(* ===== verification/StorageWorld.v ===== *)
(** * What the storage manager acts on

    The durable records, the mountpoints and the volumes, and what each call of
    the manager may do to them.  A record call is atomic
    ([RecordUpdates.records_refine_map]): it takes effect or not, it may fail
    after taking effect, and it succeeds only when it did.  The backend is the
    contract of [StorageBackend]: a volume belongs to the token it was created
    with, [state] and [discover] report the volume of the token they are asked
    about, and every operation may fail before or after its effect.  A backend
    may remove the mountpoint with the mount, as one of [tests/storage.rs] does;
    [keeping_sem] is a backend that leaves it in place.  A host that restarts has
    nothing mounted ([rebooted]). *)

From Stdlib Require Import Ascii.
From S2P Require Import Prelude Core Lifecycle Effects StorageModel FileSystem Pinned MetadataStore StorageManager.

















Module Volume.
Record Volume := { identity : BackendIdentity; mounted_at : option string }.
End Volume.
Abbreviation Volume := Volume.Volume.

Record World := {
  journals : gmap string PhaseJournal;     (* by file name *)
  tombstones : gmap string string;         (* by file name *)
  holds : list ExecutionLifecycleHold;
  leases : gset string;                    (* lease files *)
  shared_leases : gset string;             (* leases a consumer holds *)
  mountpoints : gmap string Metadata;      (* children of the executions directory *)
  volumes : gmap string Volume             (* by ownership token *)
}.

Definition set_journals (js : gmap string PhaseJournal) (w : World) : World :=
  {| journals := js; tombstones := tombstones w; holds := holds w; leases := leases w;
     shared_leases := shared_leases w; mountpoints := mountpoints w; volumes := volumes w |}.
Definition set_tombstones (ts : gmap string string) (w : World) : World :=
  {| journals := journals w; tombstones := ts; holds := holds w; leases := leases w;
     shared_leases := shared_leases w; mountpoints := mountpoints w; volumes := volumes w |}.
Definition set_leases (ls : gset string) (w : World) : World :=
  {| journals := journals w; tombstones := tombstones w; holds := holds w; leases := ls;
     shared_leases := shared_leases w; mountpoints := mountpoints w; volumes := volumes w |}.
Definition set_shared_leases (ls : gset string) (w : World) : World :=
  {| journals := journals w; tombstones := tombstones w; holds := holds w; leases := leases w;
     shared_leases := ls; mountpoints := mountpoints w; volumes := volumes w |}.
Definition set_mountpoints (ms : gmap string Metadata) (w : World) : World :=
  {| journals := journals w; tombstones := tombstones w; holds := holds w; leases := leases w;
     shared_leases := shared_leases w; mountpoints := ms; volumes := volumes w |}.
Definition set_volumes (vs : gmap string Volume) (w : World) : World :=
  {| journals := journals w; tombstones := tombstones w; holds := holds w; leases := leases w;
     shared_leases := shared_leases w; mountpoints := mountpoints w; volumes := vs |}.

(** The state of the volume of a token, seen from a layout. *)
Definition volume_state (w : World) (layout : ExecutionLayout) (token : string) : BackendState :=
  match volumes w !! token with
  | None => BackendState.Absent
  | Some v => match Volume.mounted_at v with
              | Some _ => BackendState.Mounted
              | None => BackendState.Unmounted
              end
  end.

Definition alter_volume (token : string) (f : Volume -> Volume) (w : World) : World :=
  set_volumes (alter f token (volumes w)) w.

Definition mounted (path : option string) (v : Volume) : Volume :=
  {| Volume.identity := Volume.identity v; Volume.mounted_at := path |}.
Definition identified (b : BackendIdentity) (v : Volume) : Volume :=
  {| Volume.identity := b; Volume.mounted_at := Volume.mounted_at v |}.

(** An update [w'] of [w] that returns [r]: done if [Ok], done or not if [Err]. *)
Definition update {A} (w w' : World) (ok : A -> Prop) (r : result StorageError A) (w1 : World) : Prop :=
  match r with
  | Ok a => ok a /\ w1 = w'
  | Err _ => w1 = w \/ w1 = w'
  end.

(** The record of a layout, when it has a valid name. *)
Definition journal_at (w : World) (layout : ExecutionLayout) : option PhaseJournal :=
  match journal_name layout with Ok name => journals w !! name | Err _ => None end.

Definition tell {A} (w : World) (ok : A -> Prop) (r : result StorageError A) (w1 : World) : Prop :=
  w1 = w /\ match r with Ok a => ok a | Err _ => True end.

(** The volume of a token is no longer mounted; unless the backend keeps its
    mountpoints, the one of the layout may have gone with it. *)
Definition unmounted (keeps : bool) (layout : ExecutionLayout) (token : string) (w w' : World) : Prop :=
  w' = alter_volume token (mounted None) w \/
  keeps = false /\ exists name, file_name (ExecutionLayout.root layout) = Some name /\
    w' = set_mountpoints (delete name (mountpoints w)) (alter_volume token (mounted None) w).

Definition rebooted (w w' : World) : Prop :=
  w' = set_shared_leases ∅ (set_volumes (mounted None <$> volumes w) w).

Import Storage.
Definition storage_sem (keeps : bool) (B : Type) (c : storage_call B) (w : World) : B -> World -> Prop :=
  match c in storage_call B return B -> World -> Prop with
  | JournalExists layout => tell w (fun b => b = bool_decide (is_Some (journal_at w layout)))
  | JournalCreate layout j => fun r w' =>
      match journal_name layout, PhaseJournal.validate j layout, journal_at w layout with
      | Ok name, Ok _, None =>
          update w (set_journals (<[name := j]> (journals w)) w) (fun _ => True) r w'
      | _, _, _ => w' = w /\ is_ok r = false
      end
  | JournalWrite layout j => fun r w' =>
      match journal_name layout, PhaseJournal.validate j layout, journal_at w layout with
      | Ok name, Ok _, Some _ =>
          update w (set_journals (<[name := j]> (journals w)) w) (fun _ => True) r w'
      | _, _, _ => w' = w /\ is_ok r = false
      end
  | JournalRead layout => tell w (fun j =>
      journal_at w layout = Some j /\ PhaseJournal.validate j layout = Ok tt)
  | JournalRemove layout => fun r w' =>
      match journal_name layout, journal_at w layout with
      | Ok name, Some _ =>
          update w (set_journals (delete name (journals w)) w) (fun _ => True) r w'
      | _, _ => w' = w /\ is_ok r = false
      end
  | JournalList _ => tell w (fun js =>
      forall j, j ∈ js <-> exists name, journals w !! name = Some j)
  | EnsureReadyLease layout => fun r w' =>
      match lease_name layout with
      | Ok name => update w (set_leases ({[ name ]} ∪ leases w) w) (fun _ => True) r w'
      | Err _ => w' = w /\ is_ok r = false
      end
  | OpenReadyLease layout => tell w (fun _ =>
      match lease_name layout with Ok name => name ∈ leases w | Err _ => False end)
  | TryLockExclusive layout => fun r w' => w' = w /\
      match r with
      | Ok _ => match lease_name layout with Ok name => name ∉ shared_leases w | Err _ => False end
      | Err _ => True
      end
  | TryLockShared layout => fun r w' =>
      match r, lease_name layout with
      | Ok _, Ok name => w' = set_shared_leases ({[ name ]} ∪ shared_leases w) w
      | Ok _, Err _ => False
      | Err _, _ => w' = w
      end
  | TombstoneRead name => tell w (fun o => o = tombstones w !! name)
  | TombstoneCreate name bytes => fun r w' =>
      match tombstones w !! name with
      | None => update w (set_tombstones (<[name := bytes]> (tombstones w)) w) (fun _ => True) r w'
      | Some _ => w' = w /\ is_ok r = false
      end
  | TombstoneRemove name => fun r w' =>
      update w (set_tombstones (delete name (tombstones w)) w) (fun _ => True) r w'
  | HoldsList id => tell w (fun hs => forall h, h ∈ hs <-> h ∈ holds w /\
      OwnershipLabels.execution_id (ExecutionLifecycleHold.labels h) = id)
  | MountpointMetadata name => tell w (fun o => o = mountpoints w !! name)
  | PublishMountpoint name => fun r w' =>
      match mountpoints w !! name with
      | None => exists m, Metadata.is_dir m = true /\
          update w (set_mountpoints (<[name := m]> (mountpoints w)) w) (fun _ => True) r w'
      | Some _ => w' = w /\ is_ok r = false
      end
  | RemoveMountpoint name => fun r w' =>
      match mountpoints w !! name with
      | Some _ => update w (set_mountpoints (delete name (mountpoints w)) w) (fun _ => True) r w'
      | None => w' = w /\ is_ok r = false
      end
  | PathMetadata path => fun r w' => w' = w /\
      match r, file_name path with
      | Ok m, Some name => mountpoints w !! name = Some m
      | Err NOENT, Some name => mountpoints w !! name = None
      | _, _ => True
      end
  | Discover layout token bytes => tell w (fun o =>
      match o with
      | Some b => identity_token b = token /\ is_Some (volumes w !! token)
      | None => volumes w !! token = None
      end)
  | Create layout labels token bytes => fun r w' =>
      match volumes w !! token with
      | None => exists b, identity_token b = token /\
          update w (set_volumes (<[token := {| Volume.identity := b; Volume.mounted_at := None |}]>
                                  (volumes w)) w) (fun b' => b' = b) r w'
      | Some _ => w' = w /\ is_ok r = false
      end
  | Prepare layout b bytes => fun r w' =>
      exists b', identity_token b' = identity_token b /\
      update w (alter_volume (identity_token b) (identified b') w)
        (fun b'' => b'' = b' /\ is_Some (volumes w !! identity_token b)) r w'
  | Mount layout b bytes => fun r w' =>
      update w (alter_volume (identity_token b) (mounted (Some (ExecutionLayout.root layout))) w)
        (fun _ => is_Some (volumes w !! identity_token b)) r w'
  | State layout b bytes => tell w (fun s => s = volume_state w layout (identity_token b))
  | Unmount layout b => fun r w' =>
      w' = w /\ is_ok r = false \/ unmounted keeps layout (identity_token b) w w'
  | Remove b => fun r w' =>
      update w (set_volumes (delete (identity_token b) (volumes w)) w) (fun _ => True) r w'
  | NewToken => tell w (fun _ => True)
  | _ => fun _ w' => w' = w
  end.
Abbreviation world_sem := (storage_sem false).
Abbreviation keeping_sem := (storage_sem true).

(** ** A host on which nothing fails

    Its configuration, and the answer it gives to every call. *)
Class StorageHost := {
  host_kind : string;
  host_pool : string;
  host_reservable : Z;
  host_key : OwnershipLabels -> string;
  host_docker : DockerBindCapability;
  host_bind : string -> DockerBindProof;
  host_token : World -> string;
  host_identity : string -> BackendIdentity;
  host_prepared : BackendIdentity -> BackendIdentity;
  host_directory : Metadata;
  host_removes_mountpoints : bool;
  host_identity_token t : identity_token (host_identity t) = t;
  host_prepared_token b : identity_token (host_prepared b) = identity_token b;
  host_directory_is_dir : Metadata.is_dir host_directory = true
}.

#####

Precisely reproduce the lines of the entries, beginning at the first and ending at the one containing "Module Volume.". Add nothing.

(* ===== verification/StorageWorld.v ===== *)
(** * What the storage manager acts on

    The durable records, the mountpoints and the volumes, and what each call of
    the manager may do to them.  A record call is atomic
    ([RecordUpdates.records_refine_map]): it takes effect or not, it may fail
    after taking effect, and it succeeds only when it did.  The backend is the
    contract of [StorageBackend]: a volume belongs to the token it was created
    with, [state] and [discover] report the volume of the token they are asked
    about, and every operation may fail before or after its effect.  A backend
    may remove the mountpoint with the mount, as one of [tests/storage.rs] does;
    [keeping_sem] is a backend that leaves it in place.  A host that restarts has
    nothing mounted ([rebooted]). *)

From Stdlib Require Import Ascii.
From S2P Require Import Prelude Core Lifecycle Effects StorageModel FileSystem Pinned MetadataStore StorageManager.

















Module Volume.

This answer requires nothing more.